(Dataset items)
-=-=-

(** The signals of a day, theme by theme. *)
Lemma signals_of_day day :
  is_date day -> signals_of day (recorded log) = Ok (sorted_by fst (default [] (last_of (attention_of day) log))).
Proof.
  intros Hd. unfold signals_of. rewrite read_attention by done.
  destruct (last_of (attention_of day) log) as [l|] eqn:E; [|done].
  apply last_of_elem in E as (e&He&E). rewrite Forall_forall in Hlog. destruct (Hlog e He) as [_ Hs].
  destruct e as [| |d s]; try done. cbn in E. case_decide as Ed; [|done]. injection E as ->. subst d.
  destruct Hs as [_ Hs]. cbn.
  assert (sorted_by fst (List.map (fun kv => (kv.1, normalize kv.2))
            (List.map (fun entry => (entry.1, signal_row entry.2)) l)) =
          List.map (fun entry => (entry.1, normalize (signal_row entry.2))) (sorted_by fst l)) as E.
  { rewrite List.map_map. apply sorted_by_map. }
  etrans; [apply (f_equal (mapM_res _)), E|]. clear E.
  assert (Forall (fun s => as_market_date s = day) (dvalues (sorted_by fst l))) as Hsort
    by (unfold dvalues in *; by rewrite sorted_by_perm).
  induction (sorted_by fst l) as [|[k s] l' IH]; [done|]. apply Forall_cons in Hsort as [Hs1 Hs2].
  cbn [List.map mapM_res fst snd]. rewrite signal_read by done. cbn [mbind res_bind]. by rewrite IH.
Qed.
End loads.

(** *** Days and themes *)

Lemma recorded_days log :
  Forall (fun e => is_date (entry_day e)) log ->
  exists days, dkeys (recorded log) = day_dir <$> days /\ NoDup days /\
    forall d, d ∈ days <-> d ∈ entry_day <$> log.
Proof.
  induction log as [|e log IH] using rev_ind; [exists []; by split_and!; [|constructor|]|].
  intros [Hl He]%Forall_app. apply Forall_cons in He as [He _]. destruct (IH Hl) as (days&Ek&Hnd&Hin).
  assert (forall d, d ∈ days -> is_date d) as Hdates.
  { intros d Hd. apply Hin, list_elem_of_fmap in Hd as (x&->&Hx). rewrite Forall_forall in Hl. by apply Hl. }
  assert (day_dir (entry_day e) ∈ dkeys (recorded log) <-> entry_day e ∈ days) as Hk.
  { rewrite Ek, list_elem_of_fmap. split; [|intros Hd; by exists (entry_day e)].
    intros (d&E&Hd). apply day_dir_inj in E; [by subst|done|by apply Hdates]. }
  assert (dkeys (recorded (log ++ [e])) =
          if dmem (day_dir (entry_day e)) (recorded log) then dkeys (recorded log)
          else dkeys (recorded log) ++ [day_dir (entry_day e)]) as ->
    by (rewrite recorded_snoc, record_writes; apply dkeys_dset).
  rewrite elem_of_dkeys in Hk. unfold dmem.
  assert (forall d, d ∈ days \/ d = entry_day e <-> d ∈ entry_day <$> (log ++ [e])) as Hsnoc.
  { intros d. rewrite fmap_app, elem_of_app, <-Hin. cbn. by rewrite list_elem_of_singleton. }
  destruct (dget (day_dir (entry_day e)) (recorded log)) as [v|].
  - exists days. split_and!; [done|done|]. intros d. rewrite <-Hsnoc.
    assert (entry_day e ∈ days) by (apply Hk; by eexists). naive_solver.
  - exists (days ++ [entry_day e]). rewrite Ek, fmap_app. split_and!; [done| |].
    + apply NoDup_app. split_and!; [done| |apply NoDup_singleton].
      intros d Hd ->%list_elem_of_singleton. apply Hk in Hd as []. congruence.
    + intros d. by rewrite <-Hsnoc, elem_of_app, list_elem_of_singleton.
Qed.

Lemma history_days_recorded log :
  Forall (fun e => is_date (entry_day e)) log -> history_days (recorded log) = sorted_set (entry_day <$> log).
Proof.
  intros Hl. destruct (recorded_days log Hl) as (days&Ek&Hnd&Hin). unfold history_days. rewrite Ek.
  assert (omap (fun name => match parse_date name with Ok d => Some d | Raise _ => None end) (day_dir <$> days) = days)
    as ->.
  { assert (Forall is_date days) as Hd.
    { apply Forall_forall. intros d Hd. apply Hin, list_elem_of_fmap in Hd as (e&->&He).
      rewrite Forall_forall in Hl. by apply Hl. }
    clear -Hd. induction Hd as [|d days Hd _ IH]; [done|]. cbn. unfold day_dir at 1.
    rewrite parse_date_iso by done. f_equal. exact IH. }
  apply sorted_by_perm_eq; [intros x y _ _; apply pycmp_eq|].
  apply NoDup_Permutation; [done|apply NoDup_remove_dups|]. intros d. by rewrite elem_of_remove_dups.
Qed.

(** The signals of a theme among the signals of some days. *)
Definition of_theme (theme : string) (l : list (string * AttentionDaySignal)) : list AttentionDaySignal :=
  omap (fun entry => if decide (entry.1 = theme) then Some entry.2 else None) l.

-=-=-

**Aim of the exercise**
Copy the entries word for word.

**Solution for this task**
(** The signals of a day, theme by theme. *)
Lemma signals_of_day day :
  is_date day -> signals_of day (recorded log) = Ok (sorted_by fst (default [] (last_of (attention_of day) log))).
Proof.
  intros Hd. unfold signals_of. rewrite read_attention by done.
  destruct (last_of (attention_of day) log) as [l|] eqn:E; [|done].
  apply last_of_elem in E as (e&He&E). rewrite Forall_forall in Hlog. destruct (Hlog e He) as [_ Hs].
  destruct e as [| |d s]; try done. cbn in E. case_decide as Ed; [|done]. injection E as ->. subst d.
  destruct Hs as [_ Hs]. cbn.
  assert (sorted_by fst (List.map (fun kv => (kv.1, normalize kv.2))
            (List.map (fun entry => (entry.1, signal_row entry.2)) l)) =
          List.map (fun entry => (entry.1, normalize (signal_row entry.2))) (sorted_by fst l)) as E.
  { rewrite List.map_map. apply sorted_by_map. }
  etrans; [apply (f_equal (mapM_res _)), E|]. clear E.
  assert (Forall (fun s => as_market_date s = day) (dvalues (sorted_by fst l))) as Hsort
    by (unfold dvalues in *; by rewrite sorted_by_perm).
  induction (sorted_by fst l) as [|[k s] l' IH]; [done|]. apply Forall_cons in Hsort as [Hs1 Hs2].
  cbn [List.map mapM_res fst snd]. rewrite signal_read by done. cbn [mbind res_bind]. by rewrite IH.
Qed.
End loads.

(** *** Days and themes *)

Lemma recorded_days log :
  Forall (fun e => is_date (entry_day e)) log ->
  exists days, dkeys (recorded log) = day_dir <$> days /\ NoDup days /\
    forall d, d ∈ days <-> d ∈ entry_day <$> log.
Proof.
  induction log as [|e log IH] using rev_ind; [exists []; by split_and!; [|constructor|]|].
  intros [Hl He]%Forall_app. apply Forall_cons in He as [He _]. destruct (IH Hl) as (days&Ek&Hnd&Hin).
  assert (forall d, d ∈ days -> is_date d) as Hdates.
  { intros d Hd. apply Hin, list_elem_of_fmap in Hd as (x&->&Hx). rewrite Forall_forall in Hl. by apply Hl. }
  assert (day_dir (entry_day e) ∈ dkeys (recorded log) <-> entry_day e ∈ days) as Hk.
  { rewrite Ek, list_elem_of_fmap. split; [|intros Hd; by exists (entry_day e)].
    intros (d&E&Hd). apply day_dir_inj in E; [by subst|done|by apply Hdates]. }
  assert (dkeys (recorded (log ++ [e])) =
          if dmem (day_dir (entry_day e)) (recorded log) then dkeys (recorded log)
          else dkeys (recorded log) ++ [day_dir (entry_day e)]) as ->
    by (rewrite recorded_snoc, record_writes; apply dkeys_dset).
  rewrite elem_of_dkeys in Hk. unfold dmem.
  assert (forall d, d ∈ days \/ d = entry_day e <-> d ∈ entry_day <$> (log ++ [e])) as Hsnoc.
  { intros d. rewrite fmap_app, elem_of_app, <-Hin. cbn. by rewrite list_elem_of_singleton. }
  destruct (dget (day_dir (entry_day e)) (recorded log)) as [v|].
  - exists days. split_and!; [done|done|]. intros d. rewrite <-Hsnoc.
    assert (entry_day e ∈ days) by (apply Hk; by eexists). naive_solver.
  - exists (days ++ [entry_day e]). rewrite Ek, fmap_app. split_and!; [done| |].
    + apply NoDup_app. split_and!; [done| |apply NoDup_singleton].
      intros d Hd ->%list_elem_of_singleton. apply Hk in Hd as []. congruence.
    + intros d. by rewrite <-Hsnoc, elem_of_app, list_elem_of_singleton.
Qed.

Lemma history_days_recorded log :
  Forall (fun e => is_date (entry_day e)) log -> history_days (recorded log) = sorted_set (entry_day <$> log).
Proof.
  intros Hl. destruct (recorded_days log Hl) as (days&Ek&Hnd&Hin). unfold history_days. rewrite Ek.
  assert (omap (fun name => match parse_date name with Ok d => Some d | Raise _ => None end) (day_dir <$> days) = days)
    as ->.
  { assert (Forall is_date days) as Hd.
    { apply Forall_forall. intros d Hd. apply Hin, list_elem_of_fmap in Hd as (e&->&He).
      rewrite Forall_forall in Hl. by apply Hl. }
    clear -Hd. induction Hd as [|d days Hd _ IH]; [done|]. cbn. unfold day_dir at 1.
    rewrite parse_date_iso by done. f_equal. exact IH. }
  apply sorted_by_perm_eq; [intros x y _ _; apply pycmp_eq|].
  apply NoDup_Permutation; [done|apply NoDup_remove_dups|]. intros d. by rewrite elem_of_remove_dups.
Qed.

(** The signals of a theme among the signals of some days. *)
Definition of_theme (theme : string) (l : list (string * AttentionDaySignal)) : list AttentionDaySignal :=
  omap (fun entry => if decide (entry.1 = theme) then Some entry.2 else None) l.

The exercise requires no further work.